■ What this task involves ■
The data is to be set down once more, exactly as it reads.

Stored items
Lemma unmountChildren_spec c : ∀ h A B,
  NoDup (childNodes h) → childNodes h = A ++ (snd <$> c) ++ B →
  childNodes (unmountChildren c h) = A ++ B ∧
  created (unmountChildren c h) = created h.
Proof.
  unfold unmountChildren. induction c as [|n c IH]; intros h A B Hnd Hk; [done|].
  cbn [foldl]. simpl in Hk.
  rewrite Hk in Hnd. pose proof Hnd as Hnd'.
  apply NoDup_app in Hnd' as (HndA & HAB & HndB).
  apply NoDup_cons in HndB as [HeB HndB].
  assert (snd n ∉ A) as HeA.
  { intros HA. apply (HAB _ HA). by left. }
  destruct (IH (unmount n h) A B) as [-> ->]; [| |done].
  - simpl. rewrite Hk. apply NoDup_filter. done.
  - simpl. rewrite Hk, filter_app, filter_cons_False, !filter_ne_id by (done || tauto).
    done.
Qed.

Lemma unmountChildren_data c : ∀ h, data (unmountChildren c h) = data h.
Proof.
  unfold unmountChildren. induction c as [|n c IH]; intros h; [done|].
  cbn [foldl]. by rewrite IH.
Qed.

Lemma mountChildren_spec c : ∀ h A B,
  NoDup (childNodes h) → fresh h → childNodes h = A ++ B →
  ∃ els h', mountChildren c (head B) h = Some (els, h') ∧
    length els = length c ∧ childNodes h' = A ++ els ++ B ∧
    NoDup (childNodes h') ∧ fresh h' ∧
    (∀ x, x ∉ els → data h' !! x = data h !! x) ∧
    Forall2 (shows h') els c.
Proof.
  induction c as [|n c IH]; intros h A B Hnd Hfr Hk.
  { exists [], h. split_and!; try done. }
  cbn [mountChildren].
  destruct (patch_mount n h A B Hnd Hfr Hk) as (h1 & Hp & Hc & Hnd1 & Hfr1 & Hk1).
  destruct (patch_data _ _ _ _ _ _ Hp) as [Hframe1 Hshows1].
  destruct (IH h1 (A ++ [created h]) B)
    as (els & h' & Hm & Hlen & Hk' & Hnd' & Hfr' & Hframe & Hshows); try done.
  { by rewrite Hk1, <-(assoc (++)). }
  assert (created h ∉ els) as Hel'.
  { rewrite Hk', <-(assoc (++)) in Hnd'. apply NoDup_app in Hnd' as (_ & _ & Hnd').
    simpl in Hnd'. apply NoDup_cons in Hnd' as [Hn _]. intros Hin. apply Hn.
    apply elem_of_app. by left. }
  exists (created h :: els), h'.
  split; [rewrite Hp; cbn [mbind option_bind]; by rewrite Hm|].
  split; [simpl; lia|]. split; [|split; [done|split; [done|split]]].
  - by rewrite Hk', <-(assoc (++)).
  - intros x Hx. apply not_elem_of_cons in Hx as [Hx1 Hx2].
    by rewrite Hframe, Hframe1.
  - constructor; [|done]. intros Ht. rewrite Hframe by done. by apply Hshows1.
Qed.

(** *** A row of four children *)

Definition rowHost : host :=
  {| childNodes := [0; 1; 2; 3; 4; 5]%nat; data := ∅; created := 6%nat |}.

■ Reply to the task ■
Lemma unmountChildren_spec c : ∀ h A B,
  NoDup (childNodes h) → childNodes h = A ++ (snd <$> c) ++ B →
  childNodes (unmountChildren c h) = A ++ B ∧
  created (unmountChildren c h) = created h.
Proof.
  unfold unmountChildren. induction c as [|n c IH]; intros h A B Hnd Hk; [done|].
  cbn [foldl]. simpl in Hk.
  rewrite Hk in Hnd. pose proof Hnd as Hnd'.
  apply NoDup_app in Hnd' as (HndA & HAB & HndB).
  apply NoDup_cons in HndB as [HeB HndB].
  assert (snd n ∉ A) as HeA.
  { intros HA. apply (HAB _ HA). by left. }
  destruct (IH (unmount n h) A B) as [-> ->]; [| |done].
  - simpl. rewrite Hk. apply NoDup_filter. done.
  - simpl. rewrite Hk, filter_app, filter_cons_False, !filter_ne_id by (done || tauto).
    done.
Qed.

Lemma unmountChildren_data c : ∀ h, data (unmountChildren c h) = data h.
Proof.
  unfold unmountChildren. induction c as [|n c IH]; intros h; [done|].
  cbn [foldl]. by rewrite IH.
Qed.

Lemma mountChildren_spec c : ∀ h A B,
  NoDup (childNodes h) → fresh h → childNodes h = A ++ B →
  ∃ els h', mountChildren c (head B) h = Some (els, h') ∧
    length els = length c ∧ childNodes h' = A ++ els ++ B ∧
    NoDup (childNodes h') ∧ fresh h' ∧
    (∀ x, x ∉ els → data h' !! x = data h !! x) ∧
    Forall2 (shows h') els c.
Proof.
  induction c as [|n c IH]; intros h A B Hnd Hfr Hk.
  { exists [], h. split_and!; try done. }
  cbn [mountChildren].
  destruct (patch_mount n h A B Hnd Hfr Hk) as (h1 & Hp & Hc & Hnd1 & Hfr1 & Hk1).
  destruct (patch_data _ _ _ _ _ _ Hp) as [Hframe1 Hshows1].
  destruct (IH h1 (A ++ [created h]) B)
    as (els & h' & Hm & Hlen & Hk' & Hnd' & Hfr' & Hframe & Hshows); try done.
  { by rewrite Hk1, <-(assoc (++)). }
  assert (created h ∉ els) as Hel'.
  { rewrite Hk', <-(assoc (++)) in Hnd'. apply NoDup_app in Hnd' as (_ & _ & Hnd').
    simpl in Hnd'. apply NoDup_cons in Hnd' as [Hn _]. intros Hin. apply Hn.
    apply elem_of_app. by left. }
  exists (created h :: els), h'.
  split; [rewrite Hp; cbn [mbind option_bind]; by rewrite Hm|].
  split; [simpl; lia|]. split; [|split; [done|split; [done|split]]].
  - by rewrite Hk', <-(assoc (++)).
  - intros x Hx. apply not_elem_of_cons in Hx as [Hx1 Hx2].
    by rewrite Hframe, Hframe1.
  - constructor; [|done]. intros Ht. rewrite Hframe by done. by apply Hshows1.
Qed.

(** *** A row of four children *)

Definition rowHost : host :=
  {| childNodes := [0; 1; 2; 3; 4; 5]%nat; data := ∅; created := 6%nat |}.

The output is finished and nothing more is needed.